Python_python Image Recognition Applet

Source: Internet
Author: User

I have read some Python image recognition programs on the Internet. Try to write one for testing!

Running Environment: Linux centos + Python 2.7 + Pil library + tesseract3.0 + pytesser

 

Environment setup:

I will not talk about installing python in Linux. Here I will mainly talk about how to install pytesser, Pil and tesseract.

1. Check whether the system has installed the following libraries:

LibPNG, libjpeg, LibTIFF, zlibg-Dev

# Yum list | grep libpng

# Yum list | grep libjpeg

# Yum list | grep LibTIFF

# Yum list | grep zlibg

Install without installation:

# Yum install libpng

# Yum install libjpeg

# Yum install LibTIFF

# Yum install zlibg

 

2. Install tesseract:

Download the latest version of tesseract, http://code.google.com/p/tesseract-ocr/downloads/list I downloaded is version 3.0.

Decompress the package:

# Tar-zxvf tesseract-3.00.tar.gz

Enter the decompressed Folder:

# Cd tesseract-3.00

Installation:

#./Configure -- prefix =/opt/tesseract # Use -- prefix to specify the installation directory. The installation directory here is/opt/tesseract.

# Make

# Make install

After installation, configure the path and modify the. profile or. Bash-profile in the home directory. Here we modify. Bash-profile. Add the following content in path.

:/Opt/tesseract/bin

Make the configuration file effective:

# .. Bash-Profile

3. Install Pil:

Download Pil: http://www.pythonware.com/products/pil/ for your Python version on the Pil Homepage

My Python version 2.7 is: http://effbot.org/downloads/Imaging-1.1.7.tar.gz

Decompress the package:

# Tar-zxvf Imaging-1.1.7.tar.gz

Enter the decompressed Folder:

# CD image-1.1.7

Installation:

# Python setup. py install

4. Install pytesser:

Download pytesser: The http://pytesser.googlecode.com/files/pytesser_v0.0.1.zip currently has only one version.

Decompress the package:

# Unzip pytesser_v0.0.1.zip

We recommend that you create a folder and put the package in the folder for decompression, because unzip is used directly to decompress the package to the current directory, which is not easy to manage.

5. test:

Create img_to_text.py in the pytesser directory as follows:

From pytesser import * # import the pytesser File

Def img_to_text (filename ):
IMG = image. Open (filename) # Read image files
IMG. Load () # If the load () method is not used, the system sometimes prompts that the object cannot be found.
If Len (IMG. Split () = 4: # The image model is separated here.
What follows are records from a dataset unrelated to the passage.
(** *** Subscriber lists: the mirror lemmas *)

Lemma sub_node_b_true lk x p n :
  sub_node_b lk x p n = true ↔
  ∃ r, lk !! x = Some r ∧ l_prevSub r = p ∧ l_nextSub r = n.
Proof.
  unfold sub_node_b. split.
  - destruct (lk !! x) as [r|]; [|done]. intros H.
    apply andb_true_iff in H as [H1 H2].
    apply bool_decide_eq_true in H1. apply bool_decide_eq_true in H2. eauto.
  - intros (r & -> & H1 & H2).
    by rewrite !bool_decide_eq_true_2.
Qed.

Lemma sub_node_b_alter_ne lk f x y p n :
  x ≠ y → sub_node_b (alter f y lk) x p n = sub_node_b lk x p n.
Proof. intros H. unfold sub_node_b. by rewrite lookup_alter_ne. Qed.

Lemma sub_node_b_alter_version lk v x y p n :
  sub_node_b (alter (with_version v) y lk) x p n = sub_node_b lk x p n.
Proof.
  unfold sub_node_b. destruct (decide (y = x)) as [->|Hne].
  - rewrite lookup_alter_eq. by destruct (lk !! x).
  - by rewrite lookup_alter_ne.
Qed.

Lemma sub_node_b_alter_nextSub lk x p n n' :
  sub_node_b lk x p n = true →
  sub_node_b (alter (with_nextSub n') x lk) x p n' = true.
Proof.
  rewrite !sub_node_b_true. intros (r & Hr & H1 & H2).
  exists (with_nextSub n' r). by rewrite lookup_alter_eq, Hr.
Qed.

Lemma sub_node_b_alter_prevSub lk x p p' n :
  sub_node_b lk x p n = true →
  sub_node_b (alter (with_prevSub p') x lk) x p' n = true.
Proof.
  rewrite !sub_node_b_true. intros (r & Hr & H1 & H2).
  exists (with_prevSub p' r). by rewrite lookup_alter_eq, Hr.
Qed.

Lemma sub_chain_app lk prev xs ys nxt :
  sub_chain lk prev (xs ++ ys) nxt =
  sub_chain lk prev xs (head_or nxt ys)
  && sub_chain lk (last_or prev xs) ys nxt.
Proof.
  revert prev. induction xs as [|x xs IH]; intros prev; [done|].
  simpl. rewrite IH. rewrite <- andb_assoc.
  assert (Hh : head_or nxt (xs ++ ys) = head_or (head_or nxt ys) xs)
    by (destruct xs; reflexivity).
  assert (Hl : last_or (Some x) xs = last_or prev (x :: xs)).
  { unfold last_or. destruct xs as [|y xs']; [done|].
    change (last (x :: y :: xs')) with (last (y :: xs')).
    destruct (last (y :: xs')) eqn:E; [done|].
    by apply last_None in E. }
  by rewrite Hh, Hl.
Qed.

Lemma sub_chain_frame lk lk' prev xs nxt :
  (∀ x p n, x ∈ xs → sub_node_b lk' x p n = sub_node_b lk x p n) →
  sub_chain lk' prev xs nxt = sub_chain lk prev xs nxt.
Proof.
  revert prev. induction xs as [|x xs IH]; intros prev H; [done|].
  simpl. rewrite H by apply list_elem_of_here. rewrite IH; [done|].
  intros y p n Hy. apply H. by apply list_elem_of_further.
Qed.

Lemma sub_chain_alter_ne lk f x prev xs nxt :
  x ∉ xs →
  sub_chain (alter f x lk) prev xs nxt = sub_chain lk prev xs nxt.
Proof.
  intros Hx. apply sub_chain_frame. intros y p n Hy.
  apply sub_node_b_alter_ne. intros ->. done.
Qed.

Lemma sub_chain_alter_version lk v x prev xs nxt :
  sub_chain (alter (with_version v) x lk) prev xs nxt
  = sub_chain lk prev xs nxt.
Proof.
  apply sub_chain_frame. intros y p n _. apply sub_node_b_alter_version.
Qed.

Lemma sub_chain_set_prev lk prev p' x xs nxt :
  x ∉ xs →
  sub_chain lk prev (x :: xs) nxt = true →
  sub_chain (alter (with_prevSub p') x lk) p' (x :: xs) nxt = true.
Proof.
  simpl. intros Hx H. apply andb_true_iff in H as [H1 H2].
  rewrite (sub_node_b_alter_prevSub _ _ _ _ _ H1).
  by rewrite sub_chain_alter_ne.
Qed.

Lemma sub_chain_set_next lk prev xs y nxt n' :
  y ∉ xs →
  sub_chain lk prev (xs ++ [y]) nxt = true →
  sub_chain (alter (with_nextSub n') y lk) prev (xs ++ [y]) n' = true.
Proof.
  rewrite !sub_chain_app. simpl. intros Hy H.
  apply andb_true_iff in H as [H1 H2].
  rewrite andb_true_r in H2.
  rewrite sub_chain_alter_ne by done. rewrite H1.
  by rewrite (sub_node_b_alter_nextSub _ _ _ _ _ H2).
Qed.


Lemma node_b_alter_inert lk (f : Link → Link) x y p n :
  (∀ r, l_prevDep (f r) = l_prevDep r ∧ l_nextDep (f r) = l_nextDep r) →
  node_b (alter f y lk) x p n = node_b lk x p n.
Proof.
  intros Hf. unfold node_b. destruct (decide (y = x)) as [->|Hne].
  - rewrite lookup_alter_eq. destruct (lk !! x) as [r|]; [|done]. simpl.
    destruct (Hf r) as [-> ->]. done.
  - by rewrite lookup_alter_ne.
Qed.

Lemma sub_node_b_alter_inert lk (f : Link → Link) x y p n :
  (∀ r, l_prevSub (f r) = l_prevSub r ∧ l_nextSub (f r) = l_nextSub r) →
  sub_node_b (alter f y lk) x p n = sub_node_b lk x p n.
Proof.
  intros Hf. unfold sub_node_b. destruct (decide (y = x)) as [->|Hne].
  - rewrite lookup_alter_eq. destruct (lk !! x) as [r|]; [|done]. simpl.
    destruct (Hf r) as [-> ->]. done.
  - by rewrite lookup_alter_ne.
Qed.

Lemma dep_chain_alter_inert lk (f : Link → Link) y prev xs nxt :
  (∀ r, l_prevDep (f r) = l_prevDep r ∧ l_nextDep (f r) = l_nextDep r) →
  dep_chain (alter f y lk) prev xs nxt = dep_chain lk prev xs nxt.
Proof.
  intros Hf. apply dep_chain_frame. intros x p n _.
  by apply node_b_alter_inert.
Qed.

Lemma sub_chain_alter_inert lk (f : Link → Link) y prev xs nxt :
  (∀ r, l_prevSub (f r) = l_prevSub r ∧ l_nextSub (f r) = l_nextSub r) →
  sub_chain (alter f y lk) prev xs nxt = sub_chain lk prev xs nxt.
Proof.
  intros Hf. apply sub_chain_frame. intros x p n _.
  by apply sub_node_b_alter_inert.
Qed.

Lemma dep_chain_insert_ne lk (r : Link) y prev xs nxt :
  y ∉ xs →
  dep_chain (<[y:=r]> lk) prev xs nxt = dep_chain lk prev xs nxt.
Proof.
  intros Hy. apply dep_chain_frame. intros x p n Hx. unfold node_b.
  rewrite lookup_insert_ne; [done|]. by intros ->.
Qed.

Lemma sub_chain_insert_ne lk (r : Link) y prev xs nxt :
  y ∉ xs →
  sub_chain (<[y:=r]> lk) prev xs nxt = sub_chain lk prev xs nxt.
Proof.
  intros Hy. apply sub_chain_frame. intros x p n Hx. unfold sub_node_b.
  rewrite lookup_insert_ne; [done|]. by intros ->.
Qed.

Lemma dep_chain_allocated lk prev xs nxt :
  dep_chain lk prev xs nxt = true → ∀ x, x ∈ xs → is_Some (lk !! x).
Proof.
  revert prev. induction xs as [|y xs IH]; intros prev H x Hx.
  - by apply elem_of_nil in Hx.
  - simpl in H. apply andb_true_iff in H as [H1 H2].
    apply elem_of_cons in Hx as [->|Hx]; [|by eapply IH].
    apply node_b_true in H1 as (r & Hr & _). by rewrite Hr.
Qed.

Lemma sub_chain_allocated lk prev xs nxt :
  sub_chain lk prev xs nxt = true → ∀ x, x ∈ xs → is_Some (lk !! x).
Proof.
  revert prev. induction xs as [|y xs IH]; intros prev H x Hx.
  - by apply elem_of_nil in Hx.
  - simpl in H. apply andb_true_iff in H as [H1 H2].
    apply elem_of_cons in Hx as [->|Hx]; [|by eapply IH].
    apply sub_node_b_true in H1 as (r & Hr & _). by rewrite Hr.
Qed.

Lemma last_elem_of (xs : list nat) (t : nat) : last xs = Some t → t ∈ xs.
Proof.
  intros H. apply last_Some in H as [xs0 ->].
  apply elem_of_app. right. apply list_elem_of_here.
Qed.

(** *** [addSub] *)

Lemma addSub_run (st : State) (infos : list DebuggerEventExtraInfo)
    (tr : list Event) (l : nat) (lr : Link) (dr : Dep) :
  links st !! l = Some lr →
  deps st !! l_dep lr = Some dr →
  addSub l (mkWorld st infos tr)
  = Normal tt
      (mkWorld
         (set_deps (alter (with_subs (Some l)) (l_dep lr))
            (set_links
               (if bool_decide (d_subs dr = Some l) then fun m => m
                else attach_links (d_subs dr) l) st))
         infos tr).
Proof.
  intros Hl Hd. unfold addSub, attach_links. unfold_M. simpl. rewrite Hl.
  simpl. rewrite Hd. simpl.
  destruct (bool_decide (d_subs dr = Some l)); simpl.
  - rewrite Hl. by destruct st.
  - destruct (d_subs dr) as [t|]; simpl.
    + assert (He : erase_link <$>
                alter (with_nextSub (Some l)) t
                  (alter (with_prevSub (Some t)) l (links st))
              = erase_link <$> links st).
      { rewrite !fmap_alter_absorb; [done| |]; by intros []. }
      destruct (erase_link_lookup _ _ l lr He Hl) as (r' & Hr' & Her).
      rewrite Hr'. apply erase_link_fields in Her as [-> _]. done.
    + rewrite lookup_alter_eq, Hl. simpl. done.
Qed.

Lemma attach_links_chain lk (sls : list nat) (l : nat) (p : option nat) :
  NoDup sls →
  l ∉ sls →
  sub_chain lk None sls None = true →
  sub_node_b lk l p None = true →
  sub_chain (attach_links (last sls) l lk) None (sls ++ [l]) None = true.
Proof.
  intros Hnd Hnotin Hch Hnode.
  rewrite sub_chain_app. simpl. rewrite andb_true_r.
  unfold attach_links.
  destruct (last sls) as [t|] eqn:Hlast.
  - pose proof Hlast as Hsplit. apply last_Some in Hsplit as [s0 ->].
    assert (Htl : t ≠ l).
    { intros ->. apply Hnotin. apply elem_of_app. right.
      apply list_elem_of_here. }
    apply andb_true_iff. split.
    + apply sub_chain_set_next with (nxt := None).
      { apply NoDup_app in Hnd as (_ & H & _). intros Hin.
        apply (H t Hin). apply list_elem_of_here. }
      by rewrite sub_chain_alter_ne.
    + unfold last_or. rewrite Hlast.
      rewrite sub_node_b_alter_ne by done.
      by apply sub_node_b_alter_prevSub with (p := p).
  - apply last_None in Hlast. subst sls. simpl.
    by apply sub_node_b_alter_prevSub with (p := p).
Qed.

Lemma attach_links_dep_chain lk (tail : option nat) (l : nat) prev xs nxt :
  dep_chain (attach_links tail l lk) prev xs nxt = dep_chain lk prev xs nxt.
Proof.
  unfold attach_links. destruct tail as [t|].
  - rewrite !dep_chain_alter_inert; [done| |]; by intros [].
  - rewrite dep_chain_alter_inert; [done|]. by intros [].
Qed.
R, G, B, A = IMG. split () # Send the four models or channels of the image to R, G, B, A (r red channel, G green channel, B blue channel, a transparent alpha channel ), PIL does not support channel A in BMP images. For Image Recognition, you must first convert the image to the BMP format for identification.

IMG = image. Merge ("RGB", (R, G, B) # Remove Channel A and reassemble the image.

Return image_to_string (IMG) # Call the image_to_string () method in pytesser to convert the image and text. The Tesseract engine is used in the method.

If _ name _ = '_ main __':
Img_to_text ()

Print "OK"

 

Test:

Here I have several online mall price pictures for identification:

 

Source image:

The $ symbol cannot be recognized, but it does not affect the number.

Test other images:

 

The image converted to BMP for re-identification can recognize the ¥. However, even if the image is converted to BMP, the $ symbol cannot be recognized.

 

However, to get the price, you can take a string of 3rd characters. That is, the string [2] and its suffix are obtained.

 

Reference: http://www.daniweb.com/software-development/python/threads/253957

Use pytesser in http://wenyue.me/blog/282 Linux

 

PS: Tesseract provides a multi-language library, which can be downloaded from the Tesseract download page in the article.

Contact Us

The content source of this page is from Internet, which doesn't represent Alibaba Cloud's opinion; products and services mentioned on that page don't have any relationship with Alibaba Cloud. If the content of the page makes you feel confusing, please write us an email, we will handle the problem within 5 days after receiving your email.

If you find any instances of plagiarism from the community, please send an email to: info-contact@alibabacloud.com and provide relevant evidence. A staff member will contact you within 5 working days.

A Free Trial That Lets You Build Big!

Start building with 50+ products and up to 12 months usage for Elastic Compute Service

  • Sales Support

    1 on 1 presale consultation

  • After-Sales Support

    24/7 Technical Support 6 Free Tickets per Quarter Faster Response

  • Alibaba Cloud offers highly flexible support services tailored to meet your exact needs.